Transcribe the data below verbatim from the line with "let flush := match" to the line with "([], Some l)". Include both of those lines.

[DATASET CONTENT]

(* ===== verification/FileTransport.v ===== *)
(** * The file transport of the command-line client
      ([bin/chat-cli/src/transport/file.rs])

    Endpoints that share a directory: publishing appends a length-prefixed
    frame to the file of the address and the hour, in as many writes as the
    system makes of it, a reader thread polls every file from the offset it
    left and hands complete frames to a bounded channel. Any number of
    endpoints write and read one directory, their writes fall in any order and
    an endpoint may die in the middle of a publish. *)

From Stdlib Require Import Strings.Byte Strings.String.
From stdpp Require Import base gmap strings numbers pretty sorting list.
From S2P Require Import Prelude AccountLog Storage Delivery.

(** A path under the directory: the address's folder and the file name. *)
Abbreviation Path := (string * string)%type.
Abbreviation Files := (gmap Path (list byte)).

(** [current_hour], of the seconds since the epoch. *)
Definition current_hour (secs : N) : N := secs / 3600.

(** A frame is the length, big-endian in four bytes, and the payload. *)
Definition header (data : list byte) : list byte := to_be_bytes 4 (u32 (N.of_nat (length data))).
Definition frame (data : list byte) : list byte := header data ++ data.

Definition publish_path (e : AddressedEnvelope) (secs : N) : Path :=
  (delivery_address e, (pretty (current_hour secs) ++ ".bin")%string).

(** A write to a file opened for appending, created when missing. *)
Definition append (path : Path) (bytes : list byte) (d : Files) : Files :=
  <[path := default [] (d !! path) ++ bytes]> d.

(** [FileTransport::publish] undisturbed, the writes succeeding: the header,
    then the payload. *)
Definition file_publish (e : AddressedEnvelope) (secs : N) (d : Files) : Files :=
  let path := publish_path e secs in append path (env_data e) (append path (header (env_data e)) d).

(** [subscribe]: there is no filtering. *)
Definition file_subscribe (d : Files) (address : string) : Files * result string () := (d, Ok ()).

(** ** The reader *)

(** [Path::extension]: what follows the last dot of a name with something
    before it. *)
Definition extension (name : string) : option (list byte) :=
  match position (Byte.eqb x2e) (rev (str_bytes name)) with
  | Some n => if decide (S n < length (str_bytes name)) then Some (rev (take n (rev (str_bytes name)))) else None
  | None => None
  end.

Definition is_bin (p : Path) : bool := bool_decide (extension p.2 = Some (str_bytes "bin")).

(** Paths compare by component. *)
Definition path_le (p q : Path) : Prop :=
  (p.1 ≠ q.1 ∧ key_leb (str_bytes p.1) (str_bytes q.1) = true) ∨
  (p.1 = q.1 ∧ key_leb (str_bytes p.2) (str_bytes q.2) = true).
#[export] Instance path_le_dec p q : Decision (path_le p q).
Proof. unfold path_le. apply _. Defined.

(** [collect_bin_files]. *)
Definition collect_bin_files (d : Files) : list Path :=
  merge_sort path_le (filter (λ p, is_bin p = true) (elements (dom d : gset Path))).

Definition from_be (l : list byte) : N := from_le_bytes (rev l).

(** The inner loop on the bytes past the offset: complete frames, in order.
    Every frame takes four bytes at least, so the length is fuel enough. *)
Fixpoint read_frames (fuel : nat) (bytes : list byte) : list (list byte) :=
  match fuel with
  | O => []
  | S fuel =>
      if (length bytes <? 4) then []
      else
        let len := from_be (take 4 bytes) in
        let rest := drop 4 bytes in
        if (N.of_nat (length rest) <? len)%N then []
        else take (N.to_nat len) rest :: read_frames fuel (drop (N.to_nat len) rest)
  end.

(** The reader thread: how much of each file it consumed, and every frame it
    tried to hand over, with the file it came from. *)
Record Reader := { offsets : gmap Path nat; tried : list (Path * list byte) }.

Definition reader_new : Reader := {| offsets := ∅; tried := [] |}.

Definition consumed (frames : list (list byte)) : nat := sum_list ((λ p, 4 + length p) <$> frames).

(** One file of a pass. *)
Definition poll_file (d : Files) (r : Reader) (path : Path) : Reader :=
  let offset := default 0 (offsets r !! path) in
  let content := default [] (d !! path) in
  let frames := read_frames (length content) (drop offset content) in
  {| offsets := <[path := offset + consumed frames]> (offsets r);
     tried := tried r ++ map (pair path) frames |}.

(** One pass of [poll_reader]. *)
Definition poll_reader (d : Files) (r : Reader) : Reader :=
  fold_left (poll_file d) (collect_bin_files d) r.

(** [try_send] into the channel: [room] says whether it had room at the n-th
    attempt; a frame refused is gone. *)
Definition handed_over (room : nat → bool) (r : Reader) : list (list byte) :=
  omap id (imap (λ i p, if room i then Some p.2 else None) (tried r)).

(** The frames of a whole file, read at once. *)
Definition frames_in (content : list byte) : list (list byte) := read_frames (length content) content.

(** ** Runs: many endpoints, in any order *)

(** A publish under way: the file it opened, its payload, and the bytes of the
    frame that have not reached the file yet. [write_all] may take several
    writes, between which others write; one endpoint makes one publish at a
    time, for it takes the transport by mutable reference. *)
Record Writing := { wr_path : Path; wr_data : list byte; wr_left : list byte }.
(* ===== verification/Text.v ===== *)
(** * Text: what the command-line client uses of [str]

    Strings are their UTF-8 bytes. Slicing by a byte index panics inside a
    character; characters, lines and whitespace are as the standard library
    defines them. *)

From Stdlib Require Import Strings.Byte Strings.String.
From stdpp Require Import base gmap strings numbers sorting list.
From S2P Require Import Prelude Utf8 Storage.

(** [str::chars], each as its bytes: a character begins at every byte that
    continues none. *)
Fixpoint chars_from (l : list byte) : list byte * list (list byte) :=
  match l with
  | [] => ([], [])
  | b :: l => let '(conts, cs) := chars_from l in
              if is_cont b then (b :: conts, cs) else ([], (b :: conts) :: cs)
  end.
Definition chars (s : string) : list (list byte) := (chars_from (str_bytes s)).2.

(** [&s[..n.min(s.len())]]; [None] is the panic inside a character. *)
Definition slice_to (n : nat) (s : string) : option string :=
  match drop n (str_bytes s) with
  | b :: _ => if is_cont b then None else Some (bytes_str (take n (str_bytes s)))
  | [] => Some s
  end.

(** The first of [str::lines], or the empty string. *)
Fixpoint line_bytes (l : list byte) : list byte :=
  match l with
  | [] => []
  | x0d :: x0a :: _ => []
  | x0a :: _ => []
  | b :: l => b :: line_bytes l
  end.
Definition first_line (s : string) : string := bytes_str (line_bytes (str_bytes s)).

(** [char::is_whitespace]. *)
Definition whitespace : list (list byte) :=
  [[x09]; [x0a]; [x0b]; [x0c]; [x0d]; [x20]; [xc2; x85]; [xc2; xa0]; [xe1; x9a; x80];
   [xe2; x80; x80]; [xe2; x80; x81]; [xe2; x80; x82]; [xe2; x80; x83]; [xe2; x80; x84]; [xe2; x80; x85];
   [xe2; x80; x86]; [xe2; x80; x87]; [xe2; x80; x88]; [xe2; x80; x89]; [xe2; x80; x8a]; [xe2; x80; xa8];
   [xe2; x80; xa9]; [xe2; x80; xaf]; [xe2; x81; x9f]; [xe3; x80; x80]].
Definition is_whitespace (c : list byte) : bool := bool_decide (c ∈ whitespace).

Fixpoint skip_whitespace (cs : list (list byte)) : list (list byte) :=
  match cs with
  | c :: cs' => if is_whitespace c then skip_whitespace cs' else cs
  | [] => []
  end.

(** [str::trim]. *)
Definition trim_str (s : string) : string :=
  bytes_str (concat (rev (skip_whitespace (rev (skip_whitespace (chars s)))))).

(** [str::split_whitespace]: [word] is the token being read, reversed. *)
Fixpoint tokens (word : list (list byte)) (cs : list (list byte)) : list string :=
  let flush := match word with [] => [] | _ => [bytes_str (concat (rev word))] end in
  match cs with
  | [] => flush
  | c :: cs => if is_whitespace c then flush ++ tokens [] cs else tokens (c :: word) cs
  end.
Definition split_whitespace (s : string) : list string := tokens [] (chars s).

(** [splitn(2, ' ')]: the command and its arguments. *)
Fixpoint split_space (l : list byte) : list byte * option (list byte) :=
  match l with
  | [] => ([], None)
  | x20 :: l => ([], Some l)
  | b :: l => let '(first, rest) := split_space l in (b :: first, rest)
  end.

(** Strings order by their bytes. *)
Definition string_le (a b : string) : Prop := key_leb (str_bytes a) (str_bytes b) = true.
#[export] Instance string_le_dec a b : Decision (string_le a b).
Proof. unfold string_le. apply _. Defined.

(** [Vec::dedup]: equal neighbours become one. *)
Fixpoint dedup (l : list string) : list string :=
  match l with
  | a :: l' => match l' with
               | b :: _ => if decide (a = b) then dedup l' else a :: dedup l'
               | [] => [a]
               end
  | [] => []
  end.

(** Sorted and without repetitions: what [sort_unstable] and [dedup] leave,
    and what a [BTreeSet] iterates. *)
Definition sorted_set (l : list string) : list string := dedup (merge_sort string_le l).

Lemma str_bytes_app s t : str_bytes (s ++ t)%string = str_bytes s ++ str_bytes t.
Proof. induction s as [|c s IH]; [done|]. exact (f_equal (cons _) IH). Qed.

Definition starts_with_str (s prefix : string) : bool := starts_with (str_bytes s) (str_bytes prefix).

(** [&s[n..]]; [None] is the panic past the end or inside a character. *)
Definition slice_from (n : nat) (s : string) : option string :=
  match drop n (str_bytes s) with
  | b :: l => if is_cont b then None else Some (bytes_str (b :: l))
  | [] => if (n <=? length (str_bytes s)) then Some ""%string else None
  end.

(** [slice::chunks]: runs of [n], the last one possibly shorter. *)
Fixpoint chunks_loop {A} (fuel n : nat) (l : list A) : list (list A) :=
  match fuel, l with
  | S fuel, _ :: _ => take n l :: chunks_loop fuel n (drop n l)
  | _, _ => []
  end.
Definition chunks {A} (n : nat) (l : list A) : list (list A) := chunks_loop (length l) n l.

(** [str::split('\n')]. *)
Fixpoint split_newline (l : list byte) : list (list byte) :=
  match l with
  | [] => [[]]
  | x0a :: l => [] :: split_newline l
  | b :: l => match split_newline l with
              | line :: lines => (b :: line) :: lines
              | [] => [[b]]
              end
  end.

(** ** Characters of valid text *)

Lemma valid_not_cont b : 1 ≤ char_width b → is_cont b = false.
Proof. intros H. destruct b; try reflexivity; vm_compute in H; lia. Qed.

Lemma byte_in_weaken lo hi lo' hi' b :
  (lo' ≤ lo)%N → (hi ≤ hi')%N → byte_in lo hi b = true → byte_in lo' hi' b = true.
Proof. unfold byte_in. rewrite !andb_true_iff, !N.leb_le. lia. Qed.

Lemma second_ok_cont b0 b1 : second_ok b0 b1 = true → is_cont b1 = true.
Proof. unfold second_ok, is_cont. repeat case_match; try apply byte_in_weaken; done. Qed.

(** One character: a byte that continues none, and its continuation bytes. *)
Definition one_char (c : list byte) : Prop :=
  ∃ b t, c = b :: t ∧ is_cont b = false ∧ Forall (λ x, is_cont x = true) t.

Lemma utf8_step l :
  utf8_valid l = true → l ≠ [] →
  ∃ c rest, l = c ++ rest ∧ one_char c ∧ utf8_valid rest = true ∧
    ∀ rest', utf8_valid (c ++ rest') = utf8_valid rest'.
Proof.
  destruct l as [|b0 t0]; [done|]. intros Hv _. pose proof (char_width_le b0) as Hw.
  assert (1 ≤ char_width b0 → is_cont b0 = false) as Hb by apply valid_not_cont.
  destruct (char_width b0) as [|[|[|[|[|]]]]] eqn:Hc; [cbn in Hv; by rewrite Hc in Hv|..|lia].
  - rewrite utf8_valid_1 in Hv by done. exists [b0], t0. split_and!; [done| |done|].
    + exists b0, []. auto.
    + intros rest'. by apply utf8_valid_1.
  - destruct t0 as [|b1 t]; [cbn in Hv; by rewrite Hc in Hv|].
    rewrite utf8_valid_2 in Hv by done. apply andb_true_iff in Hv as [H1 Hv].
    exists [b0; b1], t. split_and!; [done| |done|].
    + exists b0, [b1]. split_and!; auto.
    + intros rest'. cbn [app]. rewrite utf8_valid_2 by done. by rewrite H1.
  - destruct t0 as [|b1 [|b2 t]]; [cbn in Hv; by rewrite Hc in Hv..|].
    rewrite utf8_valid_3 in Hv by done. apply andb_true_iff in Hv as [[H1 H2]%andb_true_iff Hv].
    exists [b0; b1; b2], t. split_and!; [done| |done|].
    + exists b0, [b1; b2]. apply second_ok_cont in H1. split_and!; auto.
    + intros rest'. cbn [app]. rewrite utf8_valid_3 by done. by rewrite H1, H2.
  - destruct t0 as [|b1 [|b2 [|b3 t]]]; [cbn in Hv; by rewrite Hc in Hv..|].
    rewrite utf8_valid_4 in Hv by done.
    apply andb_true_iff in Hv as [[[H1 H2]%andb_true_iff H3]%andb_true_iff Hv].
    exists [b0; b1; b2; b3], t. split_and!; [done| |done|].
    + exists b0, [b1; b2; b3]. apply second_ok_cont in H1. split_and!; auto.
    + intros rest'. cbn [app]. rewrite utf8_valid_4 by done. by rewrite H1, H2, H3.
Qed.

Lemma chars_from_cont t l :
  Forall (λ x, is_cont x = true) t → chars_from (t ++ l) = (t ++ (chars_from l).1, (chars_from l).2).
Proof.
  induction 1 as [|b t Hb _ IH]; cbn; [by destruct (chars_from l)|]. rewrite IH. by rewrite Hb.
Qed.

Lemma chars_from_char c l :
  one_char c → (chars_from l).1 = [] → chars_from (c ++ l) = ([], c :: (chars_from l).2).
Proof.
  intros (b & t & -> & Hb & Ht) Hl. cbn. rewrite chars_from_cont by done. by rewrite Hb, Hl, app_nil_r.
Qed.

(** The characters of valid text are characters, and put together are the text. *)
Lemma chars_from_valid l :
  utf8_valid l = true →
  (chars_from l).1 = [] ∧ concat (chars_from l).2 = l ∧ Forall one_char (chars_from l).2 ∧
  Forall (λ c, ∀ r, utf8_valid (c ++ r) = utf8_valid r) (chars_from l).2.
Proof.
  induction l as [l IH] using byte_list_ind. intros Hv. destruct (decide (l = [])) as [->|Hn]; [done|].
  destruct (utf8_step l Hv Hn) as (c & rest & -> & Hc & Hr & Hp).
  destruct (IH rest) as (H1 & H2 & H3 & H4); [|done|].
  { destruct Hc as (b & t & -> & _). rewrite length_app. cbn. lia. }
  rewrite chars_from_char by done. cbn. rewrite H2. auto.
Qed.

Lemma concat_valid cs :
  Forall (λ c, ∀ r, utf8_valid (c ++ r) = utf8_valid r) cs → utf8_valid (concat cs) = true.
Proof. induction 1 as [|c cs Hc _ IH]; [done|]. cbn. by rewrite Hc. Qed.

Lemma chars_from_concat cs : Forall one_char cs → chars_from (concat cs) = ([], cs).
Proof.
  induction 1 as [|c cs Hc _ IH]; [done|]. cbn [concat]. rewrite chars_from_char, IH; [done..|]. by rewrite IH.
Qed.

(** Characters put together are read as those characters. *)
Lemma chars_concat cs : Forall one_char cs → chars (bytes_str (concat cs)) = cs.
Proof.
  intros H. unfold chars. by rewrite list_byte_of_string_of_list_byte, chars_from_concat.
Qed.

(** ** Chunks *)

Lemma chunks_loop_spec {A} fuel n (l : list A) :
  0 < n → length l ≤ fuel →
  concat (chunks_loop fuel n l) = l ∧ Forall (λ c, c ≠ [] ∧ length c ≤ n) (chunks_loop fuel n l) ∧
  (∀ i c, chunks_loop fuel n l !! i = Some c → S i < length (chunks_loop fuel n l) → length c = n).
Proof.
  intros Hn. revert l. induction fuel as [|fuel IH]; intros l Hl.
  { destruct l; [|cbn in Hl; lia]. cbn. split_and!; [done|constructor|done]. }
  destruct l as [|x l]; [cbn; split_and!; [done|constructor|done]|].
  destruct (IH (drop n (x :: l))) as (H1 & H2 & H3); [rewrite length_drop; cbn in *; lia|].
  change (chunks_loop (S fuel) n (x :: l)) with
    (take n (x :: l) :: chunks_loop fuel n (drop n (x :: l))).
  split_and!.
  - cbn [concat]. rewrite H1. apply take_drop.
  - constructor; [|done]. split; [destruct n; [lia|done]|]. rewrite length_take. lia.
  - intros [|i] c; [|intros Hi Hlt; apply (H3 i c); [done|cbn in Hlt; lia]].
    cbn [lookup list_lookup]. intros [= <-] Hlt. rewrite length_take.
    destruct (decide (n ≤ length (x :: l))); [lia|]. exfalso.
    rewrite drop_ge in Hlt by lia. destruct fuel; cbn in Hlt; lia.
Qed.

Lemma chunks_spec {A} n (l : list A) :
  0 < n →
  concat (chunks n l) = l ∧ Forall (λ c, c ≠ [] ∧ length c ≤ n) (chunks n l) ∧
  (∀ i c, chunks n l !! i = Some c → S i < length (chunks n l) → length c = n).
Proof. intros Hn. by apply chunks_loop_spec. Qed.

(** ** Lines *)

Lemma split_newline_nonempty l : split_newline l ≠ [].
Proof. destruct l as [|b l]; [done|]. cbn. by destruct b, (split_newline l). Qed.

(** Joining with a newline. *)
Fixpoint join_newline (ls : list (list byte)) : list byte :=
  match ls with [] => [] | [l] => l | l :: ls => l ++ x0a :: join_newline ls end.

Lemma split_newline_cons b l :
  b ≠ x0a → ∃ line lines, split_newline l = line :: lines ∧ split_newline (b :: l) = (b :: line) :: lines.
Proof.
  intros Hb. destruct (split_newline l) as [|line lines] eqn:Hs; [by apply split_newline_nonempty in Hs|].
  exists line, lines. split; [done|]. cbn. rewrite Hs. by destruct b.
Qed.

Lemma join_split l : join_newline (split_newline l) = l.
Proof.
  induction l as [|b l IH]; [done|]. destruct (decide (b = x0a)) as [->|Hb].
  - cbn [split_newline]. destruct (split_newline l) as [|l0 ls] eqn:Hs;
      [by apply split_newline_nonempty in Hs|].
    change (x0a :: join_newline (l0 :: ls) = x0a :: l). by rewrite IH.
  - destruct (split_newline_cons b l Hb) as (line & lines & Hs & ->). rewrite Hs in IH.
    destruct lines; cbn in *; congruence.
Qed.

Lemma cont_not_newline b : is_cont b = true → b ≠ x0a.
Proof. by intros H ->. Qed.

(** A character without a newline joins the line it stands on. *)
Lemma split_newline_app c l :
  Forall (λ b, b ≠ x0a) c →
  ∃ line lines, split_newline l = line :: lines ∧ split_newline (c ++ l) = (c ++ line) :: lines.
Proof.
  induction 1 as [|b c Hb _ (line & lines & Hs & IH)].
  - destruct (split_newline l) as [|line lines] eqn:Hs; [by apply split_newline_nonempty in Hs|]. eauto.
  - destruct (split_newline_cons b (c ++ l) Hb) as (line' & lines' & E & E').
    rewrite IH in E. injection E as <- <-. exists line, lines. split; [done|]. exact E'.
Qed.

(** The lines of valid text are valid. *)
Lemma split_newline_valid l :
  utf8_valid l = true → Forall (λ line, utf8_valid line = true) (split_newline l).
Proof.
  induction l as [l IH] using byte_list_ind. intros Hv.
  destruct (decide (l = [])) as [->|Hn]; [by repeat constructor|].
  destruct (utf8_step l Hv Hn) as (c & rest & -> & (b & t & -> & Hb & Ht) & Hr & Hp).
  assert (Forall (λ line, utf8_valid line = true) (split_newline rest)) as IH'.
  { apply IH; [|done]. rewrite length_app. cbn. lia. }
  destruct (decide (b = x0a)) as [->|Hne].
  - assert (t = []) as ->; [|cbn; by constructor]. destruct t as [|b t]; [done|]. exfalso.
    apply Forall_cons_1 in Ht as [Hb1 _]. specialize (Hp []). cbn in Hp. rewrite app_nil_r in Hp.
    destruct b; vm_compute in Hb1; try discriminate; by cbn in Hp.
  - destruct (split_newline_app (b :: t) rest) as (line & lines & Hs & ->).
    { constructor; [done|]. eapply Forall_impl; [exact Ht|]. intros x. apply cont_not_newline. }
    rewrite Hs in IH'. apply Forall_cons_1 in IH' as [H1 H2]. constructor; [|done]. by rewrite Hp.
Qed.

[/DATASET CONTENT]

■ TASK OUTPUT:
  let flush := match word with [] => [] | _ => [bytes_str (concat (rev word))] end in
  match cs with
  | [] => flush
  | c :: cs => if is_whitespace c then flush ++ tokens [] cs else tokens (c :: word) cs
  end.
Definition split_whitespace (s : string) : list string := tokens [] (chars s).

(** [splitn(2, ' ')]: the command and its arguments. *)
Fixpoint split_space (l : list byte) : list byte * option (list byte) :=
  match l with
  | [] => ([], None)
  | x20 :: l => ([], Some l)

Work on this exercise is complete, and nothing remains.